• Task goal
In the entries, find all lines that hold the word "must" and copy them.

• Records for this exercise
(** ** Data *)

Inductive ArtifactGcPhase := ObjectDelete | DetailCleanup.
Record ArtifactGcCandidate := mk_candidate {
  gc_artifact_id : Uuid;
  gc_storage_bucket : option string;
  gc_storage_path : option string;
  gc_artifact_role : string;
  gc_lifecycle_state : string;
  gc_phase : ArtifactGcPhase;
  gc_object_delete_required : bool;
  gc_checksum_sha256 : string;
  gc_expires_at : string;
}.
Record ArtifactGcClaim := mk_claim { cl_token : Uuid; cl_lease_expires_at : string; cl_items : list ArtifactGcCandidate }.
Record ArtifactGcRenewal := mk_renewal { rn_token : Uuid; rn_lease_expires_at : string; rn_artifact_ids : list Uuid }.
Record ArtifactWriteSetReconcileItem := mk_reconcile_item { ws_artifact_id : Uuid; ws_bucket : string; ws_path : string }.
Record ArtifactWriteSetReconcileCandidate := mk_write_set {
  ws_id : Uuid;
  ws_status : string;
  ws_items : list ArtifactWriteSetReconcileItem;
}.
Record ArtifactWriteSetReconcileClaim := mk_stale_claim {
  sc_token : Uuid;
  sc_lease_expires_at : string;
  sc_write_sets : list ArtifactWriteSetReconcileCandidate;
}.
Record ArtifactGcCompletion := mk_completion {
  cp_details_remaining : Z;
  cp_occurrences : Z;
  cp_affected_roots : Z;
  cp_issues : Z;
}.
Inductive ArtifactObjectDeleteOutcome := Deleted | Missing.
Inductive ArtifactGcProcessOutcome := CompletedObject (o : ArtifactObjectDeleteOutcome) | CompletedDetailCleanup | RetryRecorded.
Record ArtifactGcRunOptions := mk_options {
  op_batch_size : Z;
  op_max_batches : Z;
  op_lease_seconds : Z;
  op_detail_limit : Z;
  op_execute : bool;
}.
Record ArtifactGcTotals := mk_totals {
  tt_batches : Z;
  tt_candidates : Z;
  tt_objects_deleted : Z;
  tt_objects_missing : Z;
  tt_detail_cleanup_candidates : Z;
  tt_completed : Z;
  tt_retryable_failures : Z;
  tt_completion_rounds : Z;
  tt_occurrences : Z;
  tt_affected_roots : Z;
  tt_issues : Z;
  tt_lease_handoffs : Z;
  tt_write_sets_cleaned : Z;
  tt_staging_deleted : Z;
  tt_staging_missing : Z;
  tt_staging_handoffs : Z;
}.
Record ArtifactGcRunReport := mk_report { rp_preview_items : list ArtifactGcCandidate; rp_totals : ArtifactGcTotals }.

#[export] Instance ArtifactGcPhase_eq_dec : EqDecision ArtifactGcPhase.
Proof. solve_decision. Defined.
#[export] Instance ArtifactObjectDeleteOutcome_eq_dec : EqDecision ArtifactObjectDeleteOutcome.
Proof. solve_decision. Defined.

Definition phase_as_str (p : ArtifactGcPhase) : string := match p with ObjectDelete => "object_delete" | DetailCleanup => "detail_cleanup" end.

(** [anyhow::Error]; [ArtifactGcLeaseLost] is told apart by [downcast_ref]. *)
Inductive GcError := LeaseLost (message : string) | Failure (message : string).

(** ** Validation *)

Definition validate_storage_path (path : string) : result string unit :=
  let path := trim path in
  ensure (negb (bool_decide (path = "") || starts_with "/" path || contains "\"%char path
                || existsb (fun segment => bool_decide (segment = "") || bool_decide (segment = ".") || bool_decide (segment = ".."))
                     (split_chars ["/"%char] path)))
    "artifact GC candidate has invalid storage path".

Definition candidate_validate (c : ArtifactGcCandidate) : result string unit :=
  _ ← match gc_phase c with
      | ObjectDelete =>
          _ ← ensure (negb (negb (gc_object_delete_required c) || negb (bool_decide (gc_lifecycle_state c = "expired"))))
                "artifact GC object-delete candidate has inconsistent phase";
          _ ← ensure (negb (is_blank (default "" (gc_storage_bucket c)))) "artifact GC candidate omitted storage bucket";
          validate_storage_path (default "" (gc_storage_path c))
      | DetailCleanup =>
          ensure (negb (gc_object_delete_required c || negb (bool_decide (gc_lifecycle_state c = "deleted"))
                        || bool_decide (is_Some (gc_storage_bucket c)) || bool_decide (is_Some (gc_storage_path c))))
            "artifact GC detail-cleanup candidate exposed an object locator"
      end;
  _ ← ensure (negb (is_blank (gc_artifact_role c))) "artifact GC candidate omitted artifact role";
  _ ← ensure (hash_valid (gc_checksum_sha256 c)) "artifact GC candidate has invalid SHA-256 checksum";
  ensure (negb (is_blank (gc_expires_at c))) "artifact GC candidate omitted artifact expiry".

Definition in_range (lo hi n : Z) : bool := (lo <=? n) && (n <=? hi).
Definition validated_batch_size (n : Z) : result string Z :=
  _ ← ensure (in_range 1 ARTIFACT_GC_MAX_BATCH_SIZE n) "artifact GC batch size must be between 1 and 500"; Ok n.
Definition validated_max_batches (n : Z) : result string Z :=
  _ ← ensure (in_range 1 ARTIFACT_GC_MAX_BATCHES n) "artifact GC max batches must be between 1 and 100"; Ok n.
Definition validated_lease_seconds (n : Z) : result string Z :=
  _ ← ensure (in_range 1 ARTIFACT_GC_MAX_LEASE_SECONDS n) "artifact GC lease seconds must be between 1 and 3600"; Ok n.
Definition validated_detail_limit (n : Z) : result string Z :=
  _ ← ensure (in_range 1 ARTIFACT_GC_MAX_DETAIL_LIMIT n) "artifact GC detail limit must be between 1 and 50000"; Ok n.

• Answer for this exercise
  _ ← ensure (in_range 1 ARTIFACT_GC_MAX_BATCH_SIZE n) "artifact GC batch size must be between 1 and 500"; Ok n.
  _ ← ensure (in_range 1 ARTIFACT_GC_MAX_BATCHES n) "artifact GC max batches must be between 1 and 100"; Ok n.
  _ ← ensure (in_range 1 ARTIFACT_GC_MAX_LEASE_SECONDS n) "artifact GC lease seconds must be between 1 and 3600"; Ok n.
  _ ← ensure (in_range 1 ARTIFACT_GC_MAX_DETAIL_LIMIT n) "artifact GC detail limit must be between 1 and 50000"; Ok n.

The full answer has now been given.